The complainant refers us to the English act for better securing trust funds and for the relief of trustees, 10 and 11 Vict. cap. 96, which is quite similar to our statute. The body of the act relates to trustees, executors, administrators, or other persons, but the preamble relates only to trustees. This act was first considered in Buckley's Trust, 17 Beav. 110. It was held that the purchaser of an estate subject to a pecuniary charge was not within the provisions of the act, although it was claimed that he was within it by, reason of the words "trustees or otherpersons." Romily, M. R., said: "What the act intended is expressed by the words that `all trustees, executors, administrators or other persons, having in their hands money belonging to any trust,'" and, further, that the trust is one created by an instrument or by operation of law. He also pointed out the extent to which the act would go if it should be construed otherwise. In re Haycock's Policy, L. R. 1 Ch. Div. 611, held that the trustee relief act, until extended by the sixth subsection of section 25 of the judicature act, did not enable an assurance society having notice of conflicting claiming to pay policy moneys into court unless the moneys were the subject of a trust. Jessel, M. R., said: "It is an act for the relief of trustees only. But in the absence of trust, I cannot find on what principle a mere debtor, which for this purpose an assurance society is, *Page 242 
is entitled to avail itself of the provisions of an act passed for the relief of trustees." We may add that a bank holding money for a depositor is no more a trustee than an assurance society holding money for the owner of a fund due on a policy.

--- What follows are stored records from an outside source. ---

(* ===== verification/EmitCalls.v ===== *)
(** * The managed surface: emission, retraction, supersession claims

    [emit], [nullify], [assert_sup] and the batch [retract_stale] over any world whose
    linked slices hold the invariant: each is total, refuses for the first of its gates
    that holds, keeps the invariant whatever the disk answers, and on success either
    found the least active incumbent the caller may read and wrote nothing, or left one
    more link at its home's next address. *)

From stdpp Require Import gmap sorting.
From S2P Require Import Prelude Txns Tumblers Addresses AddrMaps Arith NsKeys NsState NsLaws NsOps NsInv NsCalls Runs Content RunLists Provenance ArrState Views World Edits EditInv EditSteps EditCalls VersionCalls SetArrCalls.
From S2P Require Import OrdSets Spans Endsets ClassLaws TypeRegistry LinkState LinkStateLaws LinkReads LinkFind LinkChains Supersession LinkWorld LinkWrites LinkGate LinkCalls.

#[local] Opaque registry.
#[local] Arguments emit_core : simpl never.
#[local] Open Scope txn_scope.

(** What an idempotent deposit answers with [a]. *)
Definition written (s : LinkedSlices) (visible : Address → bool) (home : Address) (v : Link) (a : Address) (s' : LinkedSlices) : Prop :=
  (least_incumbent (ls_links s) visible v a ∧ s' = s) ∨
  ((∀ t, ¬ incumbent (ls_links s) visible v t) ∧ deposited s home v a s').

Section Managed.
Context {debug : bool} {W R Bytes : Type} `{WS : WorldState W R} `{HL : !HasLinked debug W R}.
Context (encode_record : R → Bytes) (visibility : W → Address → bool).
#[local] Notation Staging := (Staging (W := W) (R := R)).
#[local] Notation Txn := (Txn (W := W) (R := R)).
#[local] Notation Kernel := (Kernel (W := W) (Bytes := Bytes)).

(** The staged outcome of a managed deposit, as [linked_call] asks it. *)
Definition wrote (s : LinkedSlices) (visible : Address → bool) (home : Address) (v : Link) (a : Address)
    (rs : list LinkedRec) (u : LinkedSlices) : Prop :=
  ∃ d, a = Deposited_address d ∧ emitted s visible home v GateManaged d u ∧
    match d with Incumbent _ => rs = [] | Fresh _ => True end.

Lemma wrote_written s visible home v a rs u s' at_ :
  wrote s visible home v a rs u → same_linked u s' → fold_linked (debug := debug) s at_ rs = Done s' →
  written s visible home v a s'.
Proof using.
  intros (d & -> & He & Hr) Hs Hf. destruct d as [a|a]; cbn in He |- *.
  - right. destruct He as [Hn Hd]. split; [by apply Hn|by eapply deposited_same].
  - left. destruct He as (_ & Hi & _). subst rs. by injection Hf as <-.
Qed.

(** The tail every managed operation shares: the gate, and the address it answers. *)
Lemma spec_emit_tail {E} (conv : EmitCoreError → outcome E) s (stg : Staging) caller home v gate gates :
  on_linked s [] stg → lview stg = s → linked_ok s → slots_uniform v → arity v = 3 → gate ≠ GateOpen →
  (Forall (λ g, ¬ g.2) (core_gates s caller home v gate) → storable s home v) →
  lifts conv (core_gates s caller home v gate) gates →
  txn_spec (d ←ₜ SetArr.txn_map_err conv (emit_core visibility caller home v gate); txn_ret (Deposited_address d)) stg gates
    (λ a stg', ∃ rs, on_linked s rs stg' ∧ linked_ok (lview stg') ∧
       wrote s (visibility (working stg)) home v a rs (lview stg')).
Proof using.
  intros Hon Hv Hok Hu Har Hg Hst Hl. rewrite <- (app_nil_r gates). apply spec_seq.
  eapply spec_conseq.
  - eapply spec_convert; [exact Hl|]. rewrite <- Hv. apply (emit_core_spec visibility (lview stg) []); rewrite ?Hv; done.
  - cbn beta. intros d stg' (rs & Hon' & Hok' & _ & He & Hd). apply spec_ret. exists rs. rewrite <- Hv. cbn [app] in Hon'.
    split_and!; [done|done|]. exists d. split; [done|]. destruct d as [a|a]; cbn in *.
    + split; [|done]. destruct He as [Hn Hdep]. split; [intros _; by apply Hn|done].
    + destruct Hd as [-> _]. destruct He as (_ & ? & ?). by split_and!.
Qed.

(** ** EMIT *)

Definition emit_gates (s : LinkedSlices) (caller : Caller) (home : Address) (ty : Endset) (from : Address) (to : list Address) :
    list (EmitError * Prop) :=
  let v := triple (enc [from]) (enc to) ty in
  [(EM_NonAddressDenotingType, is_address_denoting ty = false);
   (EM_SupersessionClass, coverage_class ty = Done (shipped_class registry Supersedes));
   (EM_ReplacesClass, coverage_class ty = Done replaces_class);
   (EM_CorrespondenceClass, coverage_class ty = Done correspondence_class);
   (EM_SlotTooLarge, (MAX_SLOT_SPANS < N.of_nat (length to))%N ∨ (MAX_SLOT_SPANS < N.of_nat (Endset_len ty))%N)] ++
  home_gates EmitError_of_home (ls_namespace s) caller home ++
  [(EM_NotRegistered, ∀ t, ¬ class_is v t);
   (EM_RetractionClass, class_is v Retraction);
   (EM_ShapeViolation, ∃ t, class_is v t ∧ sh_conf (shape (shipped_registration t)) v = false)].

The cases cited by the complainant do not appear to be in point. Foster v. McGregor, 9 L.T.R.N.S. 473, was a case where a legacy had been paid into court, apparently by an executor, and paid out, under a false representation of the death of a party beneficially interested, to an innocent mortgagee; and the question was whether he should be allowed to retain it on giving security to refund. Ex parte Breach, 12 W.R. 769, was not a case under the trustee relief act, but under the Charing Cross act. The construction of the English act is in harmony with our view of the statute before us — that its purpose was to give relief in cases of official or express trusts. There might be facts connected with a deposit which would place a bank in a trust relation, but in ordinary cases it performs none of the duties of a trustee. It does not keep, and is not expected to keep, funds separately. The title to securities is in the bank absolutely, and not as trustee. It keeps no accounts as a trustee, but only of deposits and dividends. The business relation is that of debtor and creditor. The statute, evidently, was not intended to cover any but official relations. To give it the broad literal construction contended for by the complainant would impose duties which are not the proper functions of a court.
We are of opinion that the bill should be dismissed.